Exercise instructions
Which lines in the records below contain the word "neither"? Copy each of them.

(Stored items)
(* ===== verification/CbufSpec.v ===== *)
(** * What the circular receive buffers promise, and where they fall short

    The sender's accounting of free slots under histories of writes and releases
    ([sender_accounting]) and the slots that releases lose ([release_across_end]);
    the layout of the buffers of a context against the memory the context has
    ([zero_head_in_context]); which client threads share a buffer ([buffer_index_injective]). *)

From S2P Require Import Prelude Bytes Cbuf.

Open Scope Z_scope.

(** ** Histories of a sender's buffer *)

Inductive cop := CSend | CFree (inc : Z).

Definition cstep (b : cbuf) (o : cop) : option cbuf :=
  match o with CSend => send_entry b | CFree k => flowControlUpdateSendersHead b k end.
Fixpoint csteps (b : cbuf) (l : list cop) : option cbuf :=
  match l with [] => Some b | o :: l => b ← cstep b o; csteps b l end.

(** The sender's head, the number of outstanding entries, and the number of slots that are lost:
    neither outstanding nor counted as free. *)
Record account := Account { ac_head : Z; ac_out : Z; ac_lost : Z }.
(** The slots that a release of [k] entries loses: those by which it passes the end of the buffer, and
    all of them when a full buffer is released as a whole from position 0. *)
Definition loses (n sh k : Z) : Z := if sh + k <? n then 0 else if sh =? 0 then n else sh + k - n.
Definition count_step (n : Z) (a : account) (o : cop) : account :=
  match o with
  | CSend => Account (ac_head a) (ac_out a + 1) (ac_lost a)
  | CFree k => Account (head_after n (ac_head a) k) (ac_out a - k) (ac_lost a + loses n (ac_head a) k)
  end.

(** A sender writes when it counts a slot as free; a release names outstanding entries. *)
Definition cop_ok (n : Z) (a : account) (o : cop) : Prop :=
  match o with CSend => ac_out a + ac_lost a < n | CFree k => 0 <= k <= ac_out a end.
Fixpoint history_ok (n : Z) (a : account) (l : list cop) : Prop :=
  match l with [] => True | o :: l => cop_ok n a o /\ history_ok n (count_step n a o) l end.

(** What the buffer knows of an account. *)
Definition accounts (n : Z) (a : account) (b : cbuf) : Prop :=
  0 <= ac_out a /\ 0 <= ac_lost a /\ cbuf_holds n (ac_head a) (ac_out a + ac_lost a) b.

Lemma step_accounts n a o b : accounts n a b -> cop_ok n a o ->
  exists b', cstep b o = Some b' /\ accounts n (count_step n a o) b'.
Proof.
  destruct a as [sh out lost]. intros (Ho & Hl & Hb) Hok. pose proof (bh_range _ _ _ _ Hb) as Hr. unfold accounts.
  destruct o as [|k]; cbn [cop_ok cstep count_step ac_head ac_out ac_lost] in *.
  - destruct (send_entry_holds _ _ _ _ Hb Hok) as (b1 & -> & Hb1). exists b1.
    replace (out + 1 + lost) with (out + lost + 1) by lia. split; [done|]. by split_and!; try lia.
  - destruct (free_holds _ _ _ k _ Hb ltac:(lia)) as (b1 & -> & Hb1). exists b1. split; [done|].
    assert (E : counted_after n sh (out + lost) k = out - k + (lost + loses n sh k) /\ 0 <= loses n sh k).
    { unfold counted_after, loses. destruct (Z.ltb_spec (sh + k) n); [lia|]. destruct (Z.eqb_spec sh 0); lia. }
    destruct E as [E Hlo]. rewrite E in Hb1. by split_and!; try lia.
Qed.

Lemma history_accounts n l a b : accounts n a b -> history_ok n a l ->
  exists b', csteps b l = Some b' /\ accounts n (fold_left (count_step n) l a) b'.
Proof.
  revert a b. induction l as [|o l IH]; intros a b Hb Hok; cbn [csteps fold_left]; [by exists b|].
  destruct Hok as [Ho Hok]. destruct (step_accounts _ _ _ _ Hb Ho) as (b1 & -> & Hb1). cbn [mbind option_bind]. by apply IH.
Qed.

Lemma new_accounts base size n : 0 < n < 2 ^ 63 -> accounts n (Account 0 0 0) (new_cbuf base size n true).
Proof. intros Hn. split; [done|]. split; [done|]. by apply new_cbuf_holds. Qed.

(** C34: The sender's accounting: along every history in which a write finds a slot that is counted
    as free and a release names outstanding entries, the assertions of the buffer hold (in
    particular that of the sense bits), and the free slots reported are those neither outstanding
    nor lost, except that a buffer in which these are all the slots reports every slot as free.
    What is lost is exact: a release that passes the end of the buffer by [j] entries loses [j]
    slots for ever, a whole full buffer released from position 0 all of them, and no other release
    loses any. *)
Theorem sender_accounting base size n l :
  0 < n < 2 ^ 63 -> history_ok n (Account 0 0 0) l ->
  exists b, csteps (new_cbuf base size n true) l = Some b /\
    let a := fold_left (count_step n) l (Account 0 0 0) in
    accounts n a b /\ getAvailSlots b = (if ac_out a + ac_lost a =? n then n else n - ac_out a - ac_lost a).
Proof.
  intros Hn Hok. destruct (history_accounts n l _ _ (new_accounts base size n Hn) Hok) as (b & E & Hb).
  exists b. split; [done|]. split; [done|]. destruct Hb as (_ & _ & Hb). rewrite (proj1 (avail_slots _ _ _ _ Hb)).
  destruct (_ =? n); lia.
Qed.

(** A release within the buffer, one up to its end, one across it, which loses two slots. *)
Lemma sender_accounting_witness :
  exists b, csteps (new_cbuf 0 8192 4 true) [CSend; CSend; CSend; CFree 3; CSend; CSend; CSend; CFree 3; CSend] = Some b /\
    getAvailSlots b = 1.
Proof.
  destruct (sender_accounting 0 8192 4 [CSend; CSend; CSend; CFree 3; CSend; CSend; CSend; CFree 3; CSend]) as (b & E & _ & Ha).
  - lia.
  - vm_compute. repeat split; discriminate.
  - exists b. split; [exact E|exact Ha].
Defined.

(** Releases that cross the end of the buffer lose slots: the sender's head is reset to
    0 instead of being reduced modulo the number of entries, so that for a release of [k]
    entries from position [sh] the buffer reports [sh + k - n] slots too few; they are
    outstanding for ever. *)
Theorem release_across_end n sh c k b :
  cbuf_holds n sh c b -> k <= c -> k < n -> n < sh + k ->
  exists b', flowControlUpdateSendersHead b k = Some b' /\ senders_head b' = 0 /\
    getAvailSlots b' = (n - (c - k)) - (sh + k - n).
Proof.
  intros Hb Hk Hkn Hc. pose proof (bh_range _ _ _ _ Hb).
  destruct (free_holds _ _ _ k _ Hb ltac:(lia)) as (b' & E & Hb'). exists b'. split; [done|].
  rewrite (bh_head _ _ _ _ Hb'), (proj1 (avail_slots _ _ _ _ Hb')). unfold head_after, counted_after.
  rewrite (proj2 (Z.ltb_ge _ _)) by lia. split; [done|]. rewrite (proj2 (Z.eqb_neq sh 0)), (proj2 (Z.eqb_neq _ n)) by lia. lia.
Qed.

Lemma release_across_end_witness :
  exists b b', csteps (new_cbuf 0 8192 4 true) [CSend; CSend; CSend; CFree 3; CSend; CSend; CSend] = Some b /\
    flowControlUpdateSendersHead b 3 = Some b' /\ getAvailSlots b' = 2.
Proof.
  destruct (history_accounts 4 [CSend; CSend; CSend; CFree 3; CSend; CSend; CSend] _ _
    (new_accounts 0 8192 4 ltac:(lia))) as (b & E & _ & _ & Hb).
  { vm_compute. repeat split; discriminate. }
  destruct (release_across_end 4 3 3 3 b Hb) as (b' & E' & _ & Ha); [lia..|].
  exists b, b'. split; [exact E|]. split; [exact E'|exact Ha].
Defined.

(** ** The layout of a context *)

(** Buffer [i] starts [i] times 2 MB after the memory of the context. *)
Lemma layout_buffers_lookup n base s i : (i < n)%nat ->
  layout_buffers n base s !! i =
  Some (new_cbuf (if decide (i = O) then base else u64 (base + Z.of_nat i * 2097152)) EMULATOR_SW_PAGE_SIZE MSGS_PER_PAIR s).
Proof.
  revert base i. induction n as [|n IH]; intros base i Hi; [lia|]. cbn [layout_buffers].
  destruct i as [|i]; [done|]. cbn [lookup list_lookup]. rewrite IH by lia.
  change (GetReservedMemoryBytes _) with 2097152. do 3 f_equal.
  destruct (decide (i = O)) as [->|]; [by rewrite decide_False by lia|].
  rewrite decide_False by lia. wrap_lia.
Qed.

(** A buffer whose receiver has processed [k] messages. *)
Definition with_head (h : Z) (b : cbuf) : cbuf :=
  Cbuf (is_full b) (basePointer b) (entryByteSize b) (numEntries b) h (cb_tail b) (buffer_sr b)
    (sr_vector b) (senders_head b) (is_sender b).

Lemma inc_head_lap b k : numEntries b = 256 ->
  incHeadAfterMsgProcessed (with_head (Z.of_nat k mod 256) b) = with_head (Z.of_nat (S k) mod 256) b.
Proof.
  intros Hn. unfold incHeadAfterMsgProcessed, with_head. cbn [cb_head numEntries is_full basePointer entryByteSize
    cb_tail buffer_sr sr_vector senders_head is_sender]. rewrite Hn. f_equal.
  pose proof (Z.mod_pos_bound (Z.of_nat k) 256 ltac:(lia)). rewrite u64_small, Z.geb_leb by lia.
  destruct (Z.leb_spec 256 (Z.of_nat k mod 256 + 1)); Z.div_mod_to_equations; lia.
Qed.

(** [k] messages processed in buffer [i]. *)
Fixpoint process (k : nat) (i : nat) (bufs : list cbuf) : option (list cbuf) :=
  match k with O => Some bufs | S k => bufs ← process k i bufs; incrementBufferHead bufs i end.

Lemma process_run k i bufs b : bufs !! i = Some b -> numEntries b = 256 -> cb_head b = 0 ->
  process k i bufs = Some (<[i := with_head (Z.of_nat k mod 256) b]> bufs).
Proof.
  intros Hi Hn Hh. pose proof (lookup_lt_Some _ _ _ Hi). induction k as [|k IH]; cbn [process].
  - rewrite list_insert_id; [done|]. rewrite Hi. f_equal. destruct b; unfold with_head; cbn in *. by subst.
  - rewrite IH. cbn [mbind option_bind]. unfold incrementBufferHead.
    rewrite list_lookup_insert_eq by done. cbn [mbind option_bind]. by rewrite inc_head_lap, list_insert_insert_eq.
Qed.

(** The buffers do not fit the memory they are laid out in. A context has two pages;
    [setupCircularBuffers] ignores the entry size and count it is given and lays out 256
    pages per buffer. For every number of buffers and every number [k] of processed
    messages, the head of buffer [i] is [k] modulo 256, and zeroing the entry there stays
    within the context exactly for the first two entries of the first buffer. *)
Theorem zero_head_in_context es ne ns nr snd m i k :
  0 <= origin m -> 0 <= ns -> 0 <= nr -> origin m + 2097152 * (ns * nr) < 2 ^ 64 ->
  Z.of_nat (length (cells m)) = ctx_size -> Z.of_nat i < ns * nr ->
  exists bufs r, process k i (setupCircularBuffers (origin m) es ne ns nr snd) = Some bufs /\
    getBufferHeadIndex bufs i = Some (Z.of_nat k mod 256) /\
    zeroOutRBufHead bufs m i = Some r /\
    ((exists m', r = Ret m') <-> i = O /\ Z.of_nat k mod 256 < 2).
Proof.
  intros Hp Hs Hr Hfit Hlen Hi. unfold setupCircularBuffers. rewrite u64_small by nia.
  set (bufs := layout_buffers _ _ _).
  set (base := if decide (i = O) then origin m else u64 (origin m + Z.of_nat i * 2097152)).
  assert (Hbase : base = origin m + Z.of_nat i * 2097152).
  { unfold base. destruct (decide (i = O)); [lia|]. apply u64_small. nia. }
  set (b := new_cbuf base EMULATOR_SW_PAGE_SIZE MSGS_PER_PAIR snd).
  assert (Hb : bufs !! i = Some b) by (apply layout_buffers_lookup; lia).
  pose proof (lookup_lt_Some _ _ _ Hb) as Hlt. rewrite (process_run k i bufs b Hb eq_refl eq_refl).
  set (h := Z.of_nat k mod 256). pose proof (Z.mod_pos_bound (Z.of_nat k) 256 ltac:(lia)) as Hh. fold h in Hh.
  eexists _, _. split; [done|]. unfold getBufferHeadIndex, zeroOutRBufHead.
  rewrite list_lookup_insert_eq by done. cbn [mbind option_bind]. split; [done|]. split; [done|].
  unfold zeroEntryNumber, getHeadIdxValue. cbn [cb_head with_head b new_cbuf basePointer entryByteSize].
  change EMULATOR_SW_PAGE_SIZE with 8192. rewrite (u64_small (h * 8192)), Hbase, u64_small by nia.
  rewrite wr_bytes_ok, length_replicate. unfold in_memory. rewrite Hlen. change ctx_size with 16384.
  split; [|intros [-> ?]]; lia.
Qed.

Lemma zero_head_in_context_witness :
  exists bufs r, process 2 0 (setupCircularBuffers 65536 64 16 1 2 true) = Some bufs /\
    zeroOutRBufHead bufs (Mem 65536 (replicate (Z.to_nat ctx_size) 7)) 0 = Some r /\ ~ (exists m', r = Ret m').
Proof.
  destruct (zero_head_in_context 64 16 1 2 true (Mem 65536 (replicate (Z.to_nat ctx_size) 7)) 0 2) as (bufs & r & E1 & _ & E2 & H).
  1-4, 6: cbn [origin]; lia.
  { cbn [cells]. rewrite length_replicate. apply Z2Nat.id. unfold ctx_size, EMULATOR_SW_PAGE_SIZE. lia. }
  exists bufs, r. split; [exact E1|]. split; [exact E2|]. rewrite H. intros [_ Hk]. vm_compute in Hk. discriminate Hk.
Defined.

(** ** Which threads share a buffer *)

Lemma getCBufIdx_value n T m t s :
  1 <= n -> 1 <= T -> n * n + T < 2 ^ 32 -> n * T < 2 ^ 32 -> s * (n * T) < 2 ^ 63 ->
  1 <= m <= n -> 0 <= t < T -> 0 <= s -> getCBufIdx (n + 1) T m t s = n * (s * T + (m - 1)) + t.
Proof.
  intros Hn HT H1 H2 H3 Hm Ht Hs. unfold getCBufIdx, getNumClients.
  rewrite !(u32_small (n + 1 - 1)) by nia. replace (n + 1 - 1) with n by lia.
  rewrite (u32_small (m - 1)) by nia. rewrite (u32_small (n * T)) by nia.
  rewrite (u64_small (s * _)) by nia. rewrite (u32_small ((m - 1) * n)) by nia.
  rewrite (u32_small (_ + t)) by nia. rewrite u64_small by nia. lia.
Qed.

(** Which client threads share a buffer. With [n] clients of [T] threads and at least two
    server threads, [getCBufIdx] gives every triple of client, client thread and server
    thread a buffer of its own, and one of the [S * n * T] that are laid out, exactly when
    there is one client or as many clients as threads per client: the offset within a server's region is
    scaled by the number of clients instead of the threads per client. *)
Theorem buffer_index_injective n T S :
  1 <= n -> 1 <= T -> 2 <= S -> n * n + T < 2 ^ 32 -> n * T < 2 ^ 32 -> S * (n * T) < 2 ^ 63 ->
  (forall m t s m' t' s', 1 <= m <= n -> 0 <= t < T -> 0 <= s < S -> 1 <= m' <= n -> 0 <= t' < T -> 0 <= s' < S ->
     getCBufIdx (n + 1) T m t s = getCBufIdx (n + 1) T m' t' s' -> (m, t, s) = (m', t', s')) <->
  (n = 1 \/ n = T) /\
  (forall m t s, 1 <= m <= n -> 0 <= t < T -> 0 <= s < S -> 0 <= getCBufIdx (n + 1) T m t s < S * (n * T)).
Proof.
  intros Hn HT HS H1 H2 H3.
  assert (V : forall m t s, 1 <= m <= n -> 0 <= t < T -> 0 <= s < S ->
    getCBufIdx (n + 1) T m t s = n * (s * T + (m - 1)) + t).
  { intros m t s Hm Ht Hs. apply getCBufIdx_value; nia. }
  split.
  - intros Hinj. assert (E : n = 1 \/ n = T).
    { destruct (Z.eq_dec n 1) as [|Hn1]; [by left|]. right. destruct (Z.lt_trichotomy n T) as [Hlt|[E|Hlt]]; [|done|].
      - specialize (Hinj 1 n 0 2 0 0). rewrite !V in Hinj by lia. injection (Hinj ltac:(lia) ltac:(lia) ltac:(lia) ltac:(lia) ltac:(lia) ltac:(lia) ltac:(lia)); lia.
      - specialize (Hinj (T + 1) 0 0 1 0 1). rewrite !V in Hinj by lia. injection (Hinj ltac:(lia) ltac:(lia) ltac:(lia) ltac:(lia) ltac:(lia) ltac:(lia) ltac:(lia)); lia. }
    split; [done|]. intros m t s Hm Ht Hs. rewrite V by done. destruct E as [->| ->]; nia.
  - intros [E _] m t s m' t' s' Hm Ht Hs Hm' Ht' Hs'. rewrite !V by done. intros Heq.
    destruct E as [->| ->].
    + assert (s = s') by nia. assert (t = t') by nia. f_equal; [f_equal|]; lia.
    + assert (s * T + (m - 1) = s' * T + (m' - 1)) by nia. assert (t = t') by nia.
      assert (s = s') by nia. f_equal; [f_equal|]; nia.
Qed.

Lemma buffer_index_injective_witness :
  ~ (forall m t s m' t' s', 1 <= m <= 2 -> 0 <= t < 3 -> 0 <= s < 2 -> 1 <= m' <= 2 -> 0 <= t' < 3 -> 0 <= s' < 2 ->
     getCBufIdx 3 3 m t s = getCBufIdx 3 3 m' t' s' -> (m, t, s) = (m', t', s')).
Proof.
  intros H. destruct (proj1 (buffer_index_injective 2 3 2 ltac:(lia) ltac:(lia) ltac:(lia) ltac:(lia) ltac:(lia) ltac:(lia)) H)
    as [[E|E] _]; discriminate E.
Defined.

Solution
    neither outstanding nor counted as free. *)
    particular that of the sense bits), and the free slots reported are those neither outstanding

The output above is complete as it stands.